*** Data supplied Section Begins ***

(* ===== verification/Status.v ===== *)
(** Observed status of a runtime component and the reconciler's result types: the pure
    part of dealhost/runtime_controller_service/service.py. *)

From S2P Require Import Prelude PyValue Json Config Contract Resources Kube.
#[local] Open Scope string_scope.
#[local] Open Scope list_scope.
#[local] Open Scope Z_scope.

Definition RuntimeNotFound : pyexn :=
  ContractError "The runtime deployment does not exist." "runtime_not_found" 404.
Definition RuntimeConflict (detail : string) : pyexn := ContractError detail "runtime_conflict" 409.

(** ** Results *)
Record RuntimeResult := {
  rr_deployment_id : string;
  rr_state : string;
  rr_message : string;
  rr_observed_generation : Z;
  rr_components : list obj
}.
Definition RuntimeResult_as_dict (r : RuntimeResult) : pyval :=
  PDict [("id", PStr (rr_deployment_id r)); ("state", PStr (rr_state r)); ("message", PStr (rr_message r));
         ("observed_generation", PInt (rr_observed_generation r));
         ("components", PList (map PDict (rr_components r)))].

Record LogResult := {
  lr_lines : list string;
  lr_cursor : string;
  lr_truncated : bool
}.
Definition LogResult_as_dict (r : LogResult) : pyval :=
  PDict [("lines", PList (map PStr (lr_lines r))); ("cursor", PStr (lr_cursor r));
         ("truncated", PBool (lr_truncated r))].

(** ** Component status *)
Definition _count (value : pyval) : Z :=
  match value with PInt n => if 0 <=? n then n else 0 | _ => 0 end.

Definition _component_result (component : Component) (desired_replicas ready available : Z)
    (state health : string) (restart_count : Z) (error : string) : obj :=
  [("slug", PStr (slug component)); ("image_digest", PStr (image component));
   ("desired_replicas", PInt (Z.min desired_replicas 65535));
   ("ready_replicas", PInt (Z.min ready 65535));
   ("available_replicas", PInt (Z.min available 65535));
   ("state", PStr state); ("health", PStr health);
   ("restart_count", PInt (Z.min restart_count 100000)); ("last_error", PStr error)].

Definition _deleting_component (component : Component) : obj :=
  _component_result component 0 0 0 "deleting" "unknown" 0 "".

Definition _deleted_result (desired : DesiredDeployment) : RuntimeResult := {|
  rr_deployment_id := deployment_id desired; rr_state := "deleted"; rr_message := "";
  rr_observed_generation := generation desired;
  rr_components := map (fun c => _component_result c 0 0 0 "deleted" "unknown" 0 "") (components desired)
|}.

(** [v] when it is a dict, [{}] otherwise. *)
Definition dict_or_empty (v : pyval) : obj := match v with PDict d => d | _ => [] end.
Definition list_or_empty (v : pyval) : list pyval := match v with PList l => l | _ => [] end.

Definition _pod_phase (pod : obj) : string :=
  match vget "status" pod with
  | PDict status => match vget "phase" status with PStr p => p | _ => "" end
  | _ => ""
  end.

Definition condition_failed (condition : obj) : bool :=
  (eq_str (vget "type" condition) "ReplicaFailure" && eq_str (vget "status" condition) "True")
  || (eq_str (vget "type" condition) "Progressing" && eq_str (vget "status" condition) "False").

Fixpoint first_failure (conditions : list pyval) : string :=
  match conditions with
  | [] => ""
  | PDict condition :: rest =>
      if condition_failed condition then
        if eq_str (vget "type" condition) "ReplicaFailure"
        then "Kubernetes could not create a runtime replica."
        else "The runtime rollout did not progress."
      else first_failure rest
  | _ :: rest => first_failure rest
  end.

Definition _deployment_failure (status : obj) : string :=
  first_failure (list_or_empty (dget_or "conditions" (PList []) status)).

(** The restarts of the containers named "main" of one pod. *)
Definition container_restarts (container_status : pyval) : Z :=
  match container_status with
  | PDict cs =>
      if eq_str (vget "name" cs) "main" then _count (dget_or "restartCount" (PInt 0) cs) else 0
  | _ => 0
  end.
Definition zsum (l : list Z) : Z := fold_right Z.add 0 l.
Definition pod_restarts (pod : obj) : Z :=
  match vget "status" pod with
  | PDict status =>
      zsum (map container_restarts (list_or_empty (dget_or "containerStatuses" (PList []) status)))
  | _ => 0
  end.
Definition restart_total (pods : list obj) : Z := zsum (map pod_restarts pods).

(** [next((item for item in containers if ... "main"), None)]. *)
Fixpoint main_container (containers : list pyval) : option obj :=
  match containers with
  | [] => None
  | PDict item :: rest => if eq_str (vget "name" item) "main" then Some item else main_container rest
  | _ :: rest => main_container rest
  end.

(** The image of the live Deployment's main container, the component's own when the
    object does not tell; a template whose spec is not a dict is an AttributeError. *)
Definition live_image (component : Component) (spec : obj) : res string :=
  containers ← match vget "template" spec with
    | PDict template =>
        pod ← attr_get_or "spec" (PDict []) (PDict template);
        attr_get_or "containers" (PList []) pod
    | _ => Ok (PList [])
    end;
  Ok (match containers with
      | PList items =>
          match main_container items with
          | Some main => match vget "image" main with PStr i => i | _ => image component end
          | None => image component
          end
      | _ => image component
      end).

Definition _component_status (desired : DesiredDeployment) (component : Component)
    (deployment : option obj) (pods : list obj) : res obj :=
  let restart_count := restart_total pods in
  match deployment with
  | None => Ok (_component_result component 0 0 0 "reconciling" "pending" restart_count "")
  | Some deployment =>
      let spec := dict_or_empty (vget "spec" deployment) in
      let status := dict_or_empty (vget "status" deployment) in
      let metadata := dict_or_empty (vget "metadata" deployment) in
      let desired_replicas := _count (dget_or "replicas" (PInt 0) spec) in
      let ready := _count (dget_or "readyReplicas" (PInt 0) status) in
      let available := _count (dget_or "availableReplicas" (PInt 0) status) in
      let generation := _count (dget_or "generation" (PInt 0) metadata) in
      let observed_generation := _count (dget_or "observedGeneration" (PInt 0) status) in
      actual_image ← live_image component spec;
      let failure := if String.eqb actual_image (image component) then _deployment_failure status
                     else "Runtime image drift was detected." in
      let '(state, health) :=
        if String.eqb (desired_state desired) "stopped" then
          if (desired_replicas =? 0) && (available =? 0) then ("stopped", "stopped")
          else ("reconciling", "stopping")
        else if negb (String.eqb failure "") then ("degraded", "unhealthy")
        else if (0 <? desired_replicas) && (desired_replicas <=? ready)
                && (desired_replicas <=? available) && (generation <=? observed_generation)
        then ("running", "healthy")
        else ("reconciling", "progressing") in
      Ok (dset "image_digest" (PStr actual_image)
            (_component_result component desired_replicas ready available state health
               restart_count failure))
  end.

(** ** The state of the whole deployment *)
Definition component_state (c : obj) : string := match vget "state" c with PStr s => s | _ => "" end.
Definition last_error (c : obj) : string := match vget "last_error" c with PStr s => s | _ => "" end.

Definition overall_state (desired_state : string) (observed : list obj) : string :=
  let states := map component_state observed in
  if String.eqb desired_state "stopped" then
    if set_eqb states ["stopped"] then "stopped" else "reconciling"
  else if mem "degraded" states then "degraded"
  else if set_eqb states ["running"] then "running"
  else "reconciling".

Fixpoint first_error (observed : list obj) : string :=
  match observed with
  | [] => ""
  | c :: rest => if String.eqb (last_error c) "" then first_error rest else last_error c
  end.

(** ** What a status tells *)
Lemma count_nonneg (v : pyval) : 0 <= _count v.
Proof. destruct v as [| |n| | | |]; simpl; try lia. destruct (Z.leb_spec 0 n); lia. Qed.

Lemma zsum_nonneg (l : list Z) : Forall (fun n => 0 <= n) l -> 0 <= zsum l.
Proof. intros Hl. induction Hl; simpl; lia. Qed.

Lemma restart_total_nonneg (pods : list obj) : 0 <= restart_total pods.
Proof.
  apply zsum_nonneg, Forall_forall. intros n Hn. apply list_elem_of_In, in_map_iff in Hn as (pod & <- & _).
  unfold pod_restarts. destruct (vget "status" pod); try lia.
  apply zsum_nonneg, Forall_forall. intros m Hm. apply list_elem_of_In, in_map_iff in Hm as (cs & <- & _).
  destruct cs as [| | | | | |cs]; simpl; try lia. destruct (eq_str _ _); [apply count_nonneg|lia].
Qed.

(** The shape every reported component has. *)
Definition bounded (key : string) (hi : Z) (c : obj) : Prop :=
  exists n, dget key c = Some (PInt n) /\ 0 <= n <= hi.
Definition component_bounds (c : obj) : Prop :=
  bounded "desired_replicas" 65535 c /\ bounded "ready_replicas" 65535 c /\
  bounded "available_replicas" 65535 c /\ bounded "restart_count" 100000 c.

Lemma component_result_bounds (component : Component) (d r a k : Z) (state health error : string) :
  0 <= d -> 0 <= r -> 0 <= a -> 0 <= k ->
  component_bounds (_component_result component d r a state health k error).
Proof. intros. split_and!; eexists; (split; [reflexivity|lia]). Qed.

Lemma component_bounds_image (i : pyval) (c : obj) :
  component_bounds c -> component_bounds (dset "image_digest" i c).
Proof.
  assert (forall key hi, key <> "image_digest" -> bounded key hi c -> bounded key hi (dset "image_digest" i c)) as H.
  { intros key hi Hk (n & Hn & Hb). exists n. split; [|done]. rewrite dget_dset. by rewrite (proj2 (String.eqb_neq _ _)). }
  intros (?&?&?&?). split_and!; apply H; done.
Qed.

Lemma component_status_bounds (desired : DesiredDeployment) (component : Component)
    (deployment : option obj) (pods : list obj) (r : obj) :
  _component_status desired component deployment pods = Ok r ->
  component_bounds r /\ vget "slug" r = PStr (slug component).
Proof.
  unfold _component_status. pose proof (restart_total_nonneg pods).
  destruct deployment as [deployment|]; [|intros [= <-]; split; [by apply component_result_bounds|done]].
  intros (actual & _ & E)%bind_Ok.
  destruct (if String.eqb (desired_state desired) "stopped" then _ else _) as [state health].
  apply Ok_inj in E as <-. split; [|done].
  apply component_bounds_image, component_result_bounds; (apply count_nonneg || done).
Qed.

(** A live Deployment that serves the component's image with every wanted replica
    ready and available, its latest generation observed and no failure reported. *)
Record serving (component : Component) (deployment : obj) : Prop := {
  sv_image : live_image component (dict_or_empty (vget "spec" deployment)) = Ok (image component);
  sv_replicas : 0 < _count (dget_or "replicas" (PInt 0) (dict_or_empty (vget "spec" deployment)));
  sv_ready : _count (dget_or "replicas" (PInt 0) (dict_or_empty (vget "spec" deployment))) <=
             _count (dget_or "readyReplicas" (PInt 0) (dict_or_empty (vget "status" deployment)));
  sv_available : _count (dget_or "replicas" (PInt 0) (dict_or_empty (vget "spec" deployment))) <=
                 _count (dget_or "availableReplicas" (PInt 0) (dict_or_empty (vget "status" deployment)));
  sv_generation : _count (dget_or "generation" (PInt 0) (dict_or_empty (vget "metadata" deployment))) <=
                  _count (dget_or "observedGeneration" (PInt 0) (dict_or_empty (vget "status" deployment)));
  sv_failure : _deployment_failure (dict_or_empty (vget "status" deployment)) = ""
}.

Lemma running_component (desired : DesiredDeployment) (component : Component)
    (deployment : option obj) (pods : list obj) (r : obj) :
  _component_status desired component deployment pods = Ok r -> component_state r = "running" ->
  exists o, deployment = Some o /\ serving component o.
Proof.
  unfold _component_status. destruct deployment as [o|]; [|by intros [= <-]].
  intros (actual & Hi & E)%bind_Ok Hs. exists o. split; [done|].
  destruct (String.eqb (desired_state desired) "stopped").
  { destruct (_ && _); injection E as <-; discriminate Hs. }
  destruct (negb (String.eqb (if String.eqb actual (image component) then _ else _) "")) eqn:F;
    [injection E as <-; discriminate Hs|].
  destruct (_ && _) eqn:R; [|injection E as <-; discriminate Hs].
  destruct (String.eqb_spec actual (image component)) as [->|]; [|discriminate F].
  apply negb_false_iff, String.eqb_eq in F. autorewrite with pyguard in R. destruct_and!.
  by split.
Qed.

Lemma set_eqb_singleton (l : list string) (x : string) :
  set_eqb l [x] = true <-> l <> [] /\ Forall (eq x) l.
Proof.
  unfold set_eqb. rewrite andb_true_iff, !subsetb_spec, Forall_forall. split.
  - intros [H1 H2]. split; [intros ->; set_solver|]. intros y Hy. apply H1 in Hy. set_solver.
  - intros [Hne Hall]. split; [intros y Hy%Hall; set_solver|].
    destruct l as [|y l]; [done|]. rewrite <- (Hall y) by set_solver. set_solver.
Qed.

Lemma overall_running (desired_state : string) (observed : list obj) :
  overall_state desired_state observed = "running" <->
  desired_state <> "stopped" /\ observed <> [] /\ Forall (fun c => component_state c = "running") observed.
Proof.
  unfold overall_state. destruct (String.eqb_spec desired_state "stopped") as [->|Hne].
  { split; [|by intros [? _]]. by destruct (set_eqb _ _). }
  split.
  - destruct (mem "degraded" _); [done|]. destruct (set_eqb _ _) eqn:E; [|done].
    intros _. apply set_eqb_singleton in E as [H1 H2]. split; [done|].
    split; [by intros ->|]. apply (proj1 (Forall_map _ _ _)) in H2. eapply Forall_impl; [exact H2|]. by intros c <-.
  - intros (_ & Hne' & Hall).
    assert (Forall (eq "running") (map component_state observed)) as H2.
    { apply Forall_map. eapply Forall_impl; [exact Hall|]. by intros c ->. }
    destruct (mem "degraded" _) eqn:D.
    { apply mem_In in D. rewrite Forall_forall in H2. by apply H2 in D. }
    rewrite (proj2 (set_eqb_singleton _ _)); [done|]. split; [by destruct observed|done].
Qed.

*** Data supplied Section Ends ***

- _Problem requirements_: Show every line of the data that includes the string "None".

- _Output below_:
(** [next((item for item in containers if ... "main"), None)]. *)
  | [] => None
          | None => image component
  | None => Ok (_component_result component 0 0 0 "reconciling" "pending" restart_count "")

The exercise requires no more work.